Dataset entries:
★ ★ ★ ★ ★ ★ ★
Lemma C9_witness :
  let reqBody := dq "{'answers':[]}" in
  let req := mkAnswersRequest (mk_slice []) in
  JSON.Decode reqBody zeroAnswersRequest = (req, None)
  /\ mu (store main) = Sync.Unlocked
  /\ exists sv1 w1,
      serve (POST_answers reqBody) (Some "broken pipe") main = Done (sv1, w1)
      /\ store sv1 = store (appended main req).
Proof.
  intros reqBody req.
  assert (Hdec : JSON.Decode reqBody zeroAnswersRequest = (req, None))
    by (vm_compute; reflexivity).
  split; [exact Hdec | split; [reflexivity |]].
  destruct (C9_encoding_failure_leaves_appended_store
              main reqBody req "broken pipe" Hdec eq_refl)
    as [sv1 [w1 [_ [_ [H1 [_ [H3 _]]]]]]].
  exists sv1, w1. split; [exact H1 | exact H3].
Defined.

(* ================================================================== *)
(** ** Concurrent calls of [save] *)

Lemma nth_error_replaceAt {A} (l : list A) :
  forall i g x,
    nth_error l i = Some g ->
    exists l1 l2, l = l1 ++ g :: l2 /\ replaceAt i x l = l1 ++ x :: l2.
Proof.
  induction l as [| y r IH]; intros i g x H.
  - destruct i; discriminate H.
  - destruct i as [| j]; cbn in H.
    + injection H as ->. exists [], r. split; reflexivity.
    + destruct (IH j g x H) as [l1 [l2 [-> Hr]]].
      exists (y :: l1), l2. cbn. rewrite Hr. split; reflexivity.
Qed.

Lemma written_middle (l1 l2 : list (savePC * AnswersRequest)) (g : savePC * AnswersRequest) :
  written (l1 ++ g :: l2)
  = written l1 ++ (if hasWritten g then [snd g] else []) ++ written l2.
Proof.
  unfold written. rewrite filter_app, map_app. cbn [filter].
  destruct (hasWritten g); reflexivity.
Qed.

Lemma critical_middle (l1 l2 : list (savePC * AnswersRequest)) (g : savePC * AnswersRequest) :
  List.length (filter inCritical (l1 ++ g :: l2))
  = (List.length (filter inCritical l1)
     + (if inCritical g then 1 else 0)
     + List.length (filter inCritical l2))%nat.
Proof.
  rewrite filter_app, length_app. cbn [filter].
  destruct (inCritical g); cbn [List.length]; lia.
Qed.

Lemma no_critical_fresh (l : list (savePC * AnswersRequest)) (s : slice AnswersRequest) :
  List.length (filter inCritical l) = 0%nat ->
  Forall (fun g => forall old, fst g = atWrite old -> old = s) l.
Proof.
  induction l as [| g r IH]; intros H; constructor.
  - intros old Hpc. cbn [filter] in H. unfold inCritical in H at 1.
    rewrite Hpc in H. discriminate H.
  - apply IH. cbn [filter] in H. destruct (inCritical g); [discriminate H | exact H].
Qed.

Lemma spawn_invariant (s : answerStore) (batches : list AnswersRequest) :
  mu s = Sync.Unlocked ->
  invariant (elements (answers s)) batches (spawn s batches).
Proof.
  intros Hfree. unfold invariant, spawn. cbn [goroutines shared].
  rewrite Hfree.
  assert (Hnone : forall f : savePC * AnswersRequest -> bool,
             (forall req, f (atLock, req) = false) ->
             filter f (map (fun req => (atLock, req)) batches) = []).
  { intros f Hf. induction batches as [| b r IH]; [reflexivity |].
    cbn. rewrite Hf. exact IH. }
  split; [| split; [| split]].
  - rewrite map_map. cbn. apply map_id.
  - rewrite Hnone; reflexivity.
  - apply no_critical_fresh. rewrite Hnone; reflexivity.
  - exists []. unfold written. rewrite Hnone by reflexivity.
    rewrite app_nil_r. split; [reflexivity | constructor].
Qed.

(** *** The invariant is kept by every step *)

Section Interleaving.

Variables init batches : list AnswersRequest.

Lemma stepAt_invariant (i : nat) (c c' : config) :
  invariant init batches c ->
  stepAt i c = Done c' ->
  invariant init batches c'.
Proof.
  intros [Hreqs [Hmutex [Hfresh [added [Hstore Hperm]]]]] Hstep.
  unfold stepAt in Hstep.
  destruct (nth_error (goroutines c) i) as [[pc req] |] eqn:Hnth; [| discriminate Hstep].
  destruct c as [s gs]. cbn [goroutines shared] in *.
  destruct pc as [| | old | |]; cbn [saveStep bind fst snd] in Hstep.
  - (* Lock *)
    destruct (mu s) eqn:Hmu; cbn in Hstep; [| discriminate Hstep].
    injection Hstep as <-.
    destruct (nth_error_replaceAt gs i (atLock, req) (atRead, req) Hnth)
      as [l1 [l2 [-> ->]]].
    unfold invariant. cbn [goroutines shared mu answers].
    rewrite critical_middle in *. rewrite written_middle in *.
    rewrite map_app in *. cbn in Hmutex, Hperm, Hreqs |- *.
    split; [exact Hreqs |]. split; [lia |]. split.
    + apply Forall_app in Hfresh. destruct Hfresh as [H1 H2].
      apply Forall_app. split; [exact H1 |].
      inversion H2; subst. constructor; [intros o Ho; discriminate Ho | assumption].
    + exists added. split; assumption.
  - (* read *)
    injection Hstep as <-.
    destruct (nth_error_replaceAt gs i (atRead, req) (atWrite (answers s), req) Hnth)
      as [l1 [l2 [-> ->]]].
    unfold invariant. cbn [goroutines shared mu answers].
    rewrite critical_middle in *. rewrite written_middle in *.
    rewrite map_app in *. cbn in Hmutex, Hperm, Hreqs |- *.
    split; [exact Hreqs |]. split; [exact Hmutex |]. split.
    + apply Forall_app in Hfresh. destruct Hfresh as [H1 H2].
      apply Forall_app. split; [exact H1 |].
      inversion H2; subst.
      constructor; [intros o Ho; injection Ho as <-; reflexivity | assumption].
    + exists added. split; assumption.
  - (* write *)
    injection Hstep as <-.
    destruct (nth_error_replaceAt gs i (atWrite old, req) (atUnlock, req) Hnth)
      as [l1 [l2 [-> ->]]].
    unfold invariant. cbn [goroutines shared mu answers].
    rewrite critical_middle in *. rewrite written_middle in *.
    rewrite map_app in *. cbn in Hmutex, Hperm, Hreqs |- *.
    assert (Hold : old = answers s).
    { apply Forall_app in Hfresh. destruct Hfresh as [_ H2].
      inversion H2; subst. auto. }
    subst old.
    assert (Hc1 : List.length (filter inCritical l1) = 0%nat)
      by (destruct (mu s); lia).
    assert (Hc2 : List.length (filter inCritical l2) = 0%nat)
      by (destruct (mu s); lia).
    split; [exact Hreqs |]. split; [exact Hmutex |]. split.
    + apply Forall_app. split; [apply no_critical_fresh; exact Hc1 |].
      constructor; [intros o Ho; discriminate Ho |].
      apply no_critical_fresh; exact Hc2.
    + exists (added ++ [req]). rewrite Hstore, app_assoc. split; [reflexivity |].
      apply Permutation_trans with (req :: added).
      * apply Permutation_sym, Permutation_cons_append.
      * apply Permutation_cons_app. exact Hperm.
  - (* Unlock *)
    destruct (mu s) eqn:Hmu; cbn in Hstep; [discriminate Hstep |].
    injection Hstep as <-.
    destruct (nth_error_replaceAt gs i (atUnlock, req) (returned, req) Hnth)
      as [l1 [l2 [-> ->]]].
    unfold invariant. cbn [goroutines shared mu answers].
    rewrite critical_middle in *. rewrite written_middle in *.
    rewrite map_app in *. cbn in Hmutex, Hperm, Hreqs |- *.
    split; [exact Hreqs |]. split; [lia |]. split.
    + apply Forall_app in Hfresh. destruct Hfresh as [H1 H2].
      apply Forall_app. split; [exact H1 |].
      inversion H2; subst. constructor; [intros o Ho; discriminate Ho | assumption].
    + exists added. split; assumption.
  - discriminate Hstep.
Qed.

Lemma run_invariant (schedule : list nat) :
  forall c c',
    invariant init batches c ->
    run schedule c = Done c' ->
    invariant init batches c'.
Proof.
  induction schedule as [| i rest IH]; intros c c' Hinv Hrun; cbn [run] in Hrun.
  - injection Hrun as <-. exact Hinv.
  - destruct (stepAt i c) as [c1 | |] eqn:Hstep; cbn [bind] in Hrun;
      try discriminate Hrun.
    apply (IH c1 c'); [| exact Hrun].
    exact (stepAt_invariant i c c1 Hinv Hstep).
Qed.

Lemma nth_error_middle {A} (l1 l2 : list A) (g : A) :
  nth_error (l1 ++ g :: l2) (List.length l1) = Some g.
Proof.
  induction l1 as [| y r IH]; [reflexivity | exact IH].
Qed.

Lemma replaceAt_middle {A} (l1 l2 : list A) (g x : A) :
  replaceAt (List.length l1) x (l1 ++ g :: l2) = l1 ++ x :: l2.
Proof.
  induction l1 as [| y r IH]; [reflexivity |].
  cbn. rewrite IH. reflexivity.
Qed.

Lemma stepAt_middle (s : answerStore) (l1 l2 : list (savePC * AnswersRequest))
      (pc : savePC) (req : AnswersRequest) :
  stepAt (List.length l1) (mkConfig s (l1 ++ (pc, req) :: l2))
  = r <- saveStep req pc s ;;
    Done (mkConfig (snd r) (l1 ++ (fst r, req) :: l2)).
Proof.
  unfold stepAt. cbn [goroutines shared].
  rewrite nth_error_middle.
  destruct (saveStep req pc s) as [[pc' s'] | |]; cbn [bind fst snd]; try reflexivity.
  rewrite replaceAt_middle. reflexivity.
Qed.
(** * Session concurrency and streaming orchestrator of the Telegram bot

    A shallow embedding of [src/heartbeat.ts], [src/utils.ts]
    ([checkInterrupt]), [src/handlers/streaming.ts] and
    [src/handlers/text.ts], together with the properties the
    specification states about them. *)

From Stdlib Require Import ZArith NArith List String Ascii Bool Lia.
From stdpp Require Import base option list gmap.
Import ListNotations.

Local Open Scope N_scope.

(** ** JavaScript strings

    A JavaScript string is a sequence of UTF-16 code units; [length],
    [slice], [includes], [replace] and [trim] all work on code units. *)

Module JS.

Abbreviation jsstring := (list N).

(** The code units of an ASCII literal. *)
Definition lit (s : string) : jsstring :=
  map N_of_ascii (list_ascii_of_string s).

(** [!s] is false exactly for the empty string. *)
Definition truthy (s : jsstring) : bool :=
  match s with [] => false | _ :: _ => true end.

(** ECMAScript [WhiteSpace] and [LineTerminator] code units, the ones
    [String.prototype.trim] strips. *)
Definition isWhiteSpace (c : N) : bool :=
  ((9 <=? c) && (c <=? 13))
  || (c =? 32) || (c =? 160) || (c =? 5760)
  || ((8192 <=? c) && (c <=? 8202))
  || (c =? 8232) || (c =? 8233) || (c =? 8239) || (c =? 8287)
  || (c =? 12288) || (c =? 65279).

Fixpoint trimStart (s : jsstring) : jsstring :=
  match s with
  | [] => []
  | c :: t => if isWhiteSpace c then trimStart t else s
  end.

Definition trimEnd (s : jsstring) : jsstring :=
  rev (trimStart (rev s)).

Definition trim (s : jsstring) : jsstring := trimEnd (trimStart s).

Fixpoint startsWith (s p : jsstring) : bool :=
  match p, s with
  | [], _ => true
  | _ :: _, [] => false
  | a :: p', c :: s' => (c =? a) && startsWith s' p'
  end.

Fixpoint includes (s p : jsstring) : bool :=
  startsWith s p ||
  match s with
  | [] => false
  | _ :: t => includes t p
  end.

(** [s.replace(p, r)] with a string pattern: only the first occurrence
    is replaced. *)
Fixpoint replace (s p r : jsstring) : jsstring :=
  if startsWith s p then r ++ skipn (length p) s
  else match s with
       | [] => []
       | c :: t => c :: replace t p r
       end.

(** [s.slice(i, j)] for [0 <= i] and [0 <= j]. *)
Definition slice (s : jsstring) (i j : nat) : jsstring :=
  firstn (j - i) (skipn i s).

(** [s.slice(i)] for [0 <= i]. *)
Definition sliceFrom (s : jsstring) (i : nat) : jsstring := skipn i s.

End JS.

Import JS.

(** ** Regular expressions of the acknowledgment patterns

    The patterns of [shouldSuppressHeartbeatResponse] are anchored at both
    ends and carry the [i] flag; they use literals, alternation and an
    optional final dot only. *)

Module Regex.

Inductive regex : Type :=
| Nul : regex                       (* matches nothing *)
| Eps : regex                       (* the empty string *)
| Chr : N -> regex                  (* one code unit *)
| Cat : regex -> regex -> regex
| Alt : regex -> regex -> regex
| Opt : regex -> regex.             (* [r?] *)

(** [Canonicalize] of a regular expression without the [u] flag, on the
    code units whose image is the image of a character of the patterns
    below: ASCII letters, the Latin-1 letters, and the pair U+0152/U+0153.
    U+00FF maps to U+0178. A code unit above 127 never maps into ASCII, so
    the Kelvin sign and the long s stay themselves. *)
Definition canonicalize (c : N) : N :=
  if (97 <=? c) && (c <=? 122) then c - 32
  else if (224 <=? c) && (c <=? 254) && negb (c =? 247) then c - 32
  else if c =? 255 then 376
  else if c =? 339 then 338
  else c.

Definition chr_eqb_i (a c : N) : bool := canonicalize a =? canonicalize c.

Fixpoint nullable (r : regex) : bool :=
  match r with
  | Nul => false
  | Eps => true
  | Chr _ => false
  | Cat r1 r2 => nullable r1 && nullable r2
  | Alt r1 r2 => nullable r1 || nullable r2
  | Opt _ => true
  end.
(** * Themis federation core: a shallow embedding and its properties

    The development follows the TypeScript services of the repository:
    [GroupService], [UserService], [PostService], [ApGroupService] and
    [ApUserService].  Entities are records, the TypeORM repositories are
    in-memory tables, and every [async] method is a function in a
    state-and-exception monad over the tables. *)

From stdpp Require Import base decidable option list strings pretty.
From Stdlib Require Import ZArith Lia.

Open Scope string_scope.
Open Scope list_scope.

(** ** JavaScript values met in the untyped ([any]) payloads *)

(** A leaf of a JSON payload: [null]/[undefined], a string, or some other
    value (an embedded object, a number), kept as its serialisation. *)
Inductive JValue :=
| JNull
| JStr (s : string)
| JOther (repr : string).

#[global] Instance JValue_eq_dec : EqDecision JValue.
Proof. solve_decision. Defined.

(** A nullable string column read as a JSON value. *)
Definition toJValue (o : option string) : JValue :=
  match o with
  | Some s => JStr s
  | None => JNull
  end.

(** JavaScript truthiness of a nullable string: [null], [undefined] and the
    empty string are falsy. *)
Definition truthy (o : option string) : bool :=
  match o with
  | Some s => bool_decide (s ≠ "")
  | None => false
  end.

(** The [port] property of a server object: missing ([undefined]), NULL in
    the database ([null]), or a number.  The three are told apart by
    [===]. *)
Inductive Port :=
| PortUndefined
| PortNull
| PortNumber (n : Z).

#[global] Instance Port_eq_dec : EqDecision Port.
Proof. solve_decision. Defined.

(** The [audience] property of an activity as [handleIncoming] inspects it:
    falsy, an [Array], or anything else. *)
Inductive Audience :=
| AudFalsy
| AudArray (items : list string)
| AudOther (repr : string).

#[global] Instance Audience_eq_dec : EqDecision Audience.
Proof. solve_decision. Defined.

(** ** Exceptions and promise outcomes *)

Inductive Exception :=
| BadRequestException (message : option string)
| NotImplementedException
| ImATeapotException
| NotFoundException (message : string)
| InternalServerErrorException (cause : Exception)
| Error (message : string)
| TypeError.

Inductive Result (A : Type) :=
| Ok (a : A)
| Err (e : Exception).
Arguments Ok {A} a.
Arguments Err {A} e.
★ ★ ★ ★ ★ ★ ★
■ Exercise directions: Copy out each line of the entries above that holds "false".

■ Your solution:
             (forall req, f (atLock, req) = false) ->
(** [!s] is false exactly for the empty string. *)
  match s with [] => false | _ :: _ => true end.
  | _ :: _, [] => false
  | [] => false
  | Nul => false
  | Chr _ => false
  | None => false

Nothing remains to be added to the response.